アダルトチルドレンという言葉をご存じでしょうか。

機能不全家族で育ち、親に支配されることで、本来の自分らしい人生を生きられなかった人々を指します。

無条件の愛情を受けられなかった、言いたいことを言えなかった、過度な期待を押し付けられた、身体的・精神的な暴力を受けた、こうした過去の影響が、大人になった今も生きづらさとして続いているのです。

これらは、多くの場合、親が子供を支配し続けた結果として生じます。
さて、子供を支配する親がアダルトチルドレンを考える上で大きなテーマとなる一方で、今回の本題は「親を支配する子供」とは何を意味するのか、という点です。

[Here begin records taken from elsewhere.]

(** One page, handled with the stop flag down. *)
Lemma handle_page_turn : forall env cfg author dry_run channel cs groups st step st',
  should_stop st = false ->
  handle_page env cfg author dry_run channel cs groups st = (step, st') ->
  exists evs,
    log st' = log st ++ evs /\
    should_stop st' = false /\
    Forall (fun e => is_search_call e = false) evs /\
    match step with
    | Continue cs' =>
      (max_id_cursor cs' = max_id_cursor cs /\
       Forall (fun e => is_action_call e = false) evs /\
       stalled groups cs cs') \/
      (advanced cfg author groups cs' evs /\ empty_pages cs' = 0%nat)
    | _ => Forall (fun e => is_action_call e = false) evs
    end.
Proof.
  intros env cfg author dry_run channel cs groups st step st' Hstop H.
  destruct (handle_page_events env cfg author dry_run channel cs groups st)
    as [evs [L [Hs F]]].
  rewrite H in L, Hs. simpl in L, Hs.
  exists evs. split; [exact L |]. split; [congruence |].
  split; [eapply page_phase_quiet; exact F |].
  unfold handle_page in H.
  destruct groups as [| g groups].
  { assert (Hq : Forall (fun e => is_action_call e = false) evs)
      by (eapply page_phase_no_action; [| exact F]; right; reflexivity).
    destruct (Nat.leb_spec MAX_EMPTY_PAGES (S (empty_pages cs)));
      unfold bind, sleep, emit, ret in H; simpl in H; injection H as <- <-; auto.
    left. split; [reflexivity | split; [exact Hq |]].
    left. simpl. auto. }
  assert (Hne : g :: groups <> []) by discriminate.
  destruct (eligible cfg author (g :: groups)) as [| first others] eqn:E.
  - assert (Hq : Forall (fun e => is_action_call e = false) evs)
      by (eapply page_phase_no_action; [| exact F]; right; exact E).
    destruct (all_hit_messages author (g :: groups)) as [| h hs] eqn:A.
    + pose proof (oldest_hit_id_spec (g :: groups)) as Ho.
      destruct (oldest_hit_id (g :: groups)) as [o |] eqn:Eo.
      * destruct (Z.eqb_spec o 0) as [-> | Hnz];
          unfold bind, sleep, emit, ret in H; simpl in H; injection H as <- <-.
        { left. split; [reflexivity | split; [exact Hq |]].
          right. simpl. auto. }
        right. split; [| reflexivity].
        destruct Ho as [[m [Hin [Hh Hi]]] Hle].
        exists (o - 1). simpl. unfold advancing_batch. rewrite E, A.
        split; [reflexivity | split; [reflexivity | split; [| split]]].
        -- replace (o - 1 + 1) with o by lia. rewrite <- Hi.
           apply in_map, filter_In. auto.
        -- intros m' Hm'. apply filter_In in Hm'. destruct Hm' as [H1 H2].
           specialize (Hle m' H1 H2). lia.
        -- apply no_action_above, Hq.
      * unfold bind, sleep, emit, ret in H; simpl in H; injection H as <- <-.
        left. split; [reflexivity | split; [exact Hq |]].
        right. simpl. auto.
    + unfold bind, sleep, emit, ret in H; simpl in H; injection H as <- <-.
      right. split; [| reflexivity].
      apply min_id_advanced with (first := h) (others := hs); try reflexivity.
      * unfold advancing_batch. rewrite E, A. reflexivity.
      * apply no_action_above, Hq.
  - assert (Hb : advancing_batch cfg author (g :: groups) = first :: others).
    { unfold advancing_batch. rewrite E. reflexivity. }
    destruct dry_run.
    + unfold bind, sleep, emit, ret in H; simpl in H; injection H as <- <-.
      right. split; [| reflexivity].
      apply min_id_advanced with (first := first) (others := others);
        try reflexivity; [exact Hb |].
      apply no_action_above. eapply page_phase_no_action; [| exact F]. left; reflexivity.
    + unfold bind at 1 in H.
      pose proof (process_messages_oldest env cfg channel (first :: others) None
                    (mkBatch 0 0 0) st Hstop) as Ho.
      destruct (process_messages env cfg channel (first :: others) None (mkBatch 0 0 0) st)
        as [[oldest b] st2].
      simpl in Ho. rewrite track_oldest_fold in Ho. subst oldest.
      unfold bind, sleep, emit, ret in H; simpl in H; injection H as <- <-.
      right. split; [| reflexivity].
      apply min_id_advanced with (first := first) (others := others);
        try reflexivity; [exact Hb |].
      eapply page_phase_above; [| exact F].
      rewrite E. intros m Hm. pose proof (@min_id_le first others m Hm). lia.
Qed.
(** * parquet-go: row shredding/assembly and column buffers

    A shallow embedding of [row.go] and [buffer_column.go].  Go slices are
    lists, Go integers are [Z] with their wrap-around written out, a method
    that can panic or not return yields [option], and a method that mutates
    its receiver returns the receiver's new state. *)

From Stdlib Require Import ZArith String Lia.
From Stdlib.Strings Require Import Byte.
From stdpp Require Import list.

Set Warnings "-register-all".

Local Open Scope Z_scope.

(* ===================================================================== *)
(** ** Machine integers and slices *)
(* ===================================================================== *)

(** Conversion to [int8]: two's complement wrap-around on 8 bits. *)
Definition int8 (z : Z) : Z := (z + 128) mod 256 - 128.

(** Go's [int] on a 64-bit platform. *)
Definition int (z : Z) : Z := (z + 2 ^ 63) mod 2 ^ 64 - 2 ^ 63.

(** Conversion to [uint32]. *)
Definition uint32 (z : Z) : Z := z mod 2 ^ 32.

Definition MaxRepetitionLevel : Z := 127.
Definition MaxDefinitionLevel : Z := 127.
Definition MaxColumnIndex : Z := 127.

(** [len(s)]. *)
Definition len {A} (s : list A) : Z := Z.of_nat (length s).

一般的に、「子供が親を支配する」と聞くと、家庭内暴力などで子供が親に乱暴を働くイメージを持つ方もいらっしゃるかもしれません。

しかし、今回のテーマはそうした暴力ではなく、親に対する強い「執着」から生じる支配について深く掘り下げていきたいと思います。

目次

子供の親の支配と心理の問題について

Index
1.親に執着し、結果として親を支配してしまう子供たち
2.強すぎる親への執着が招く「親子共倒れ」の危険性

1.親に執着し、結果として親を支配してしまう子供たち

私たちは誰もが、子供の頃に親から愛され、認められたいという強い欲求を持っています。
そして、この根源的な欲求が満たされないと、様々な心の傷を負ってしまうことがあります。
多くの子供たちは、これらの心の傷を抱えたまま成長していきます。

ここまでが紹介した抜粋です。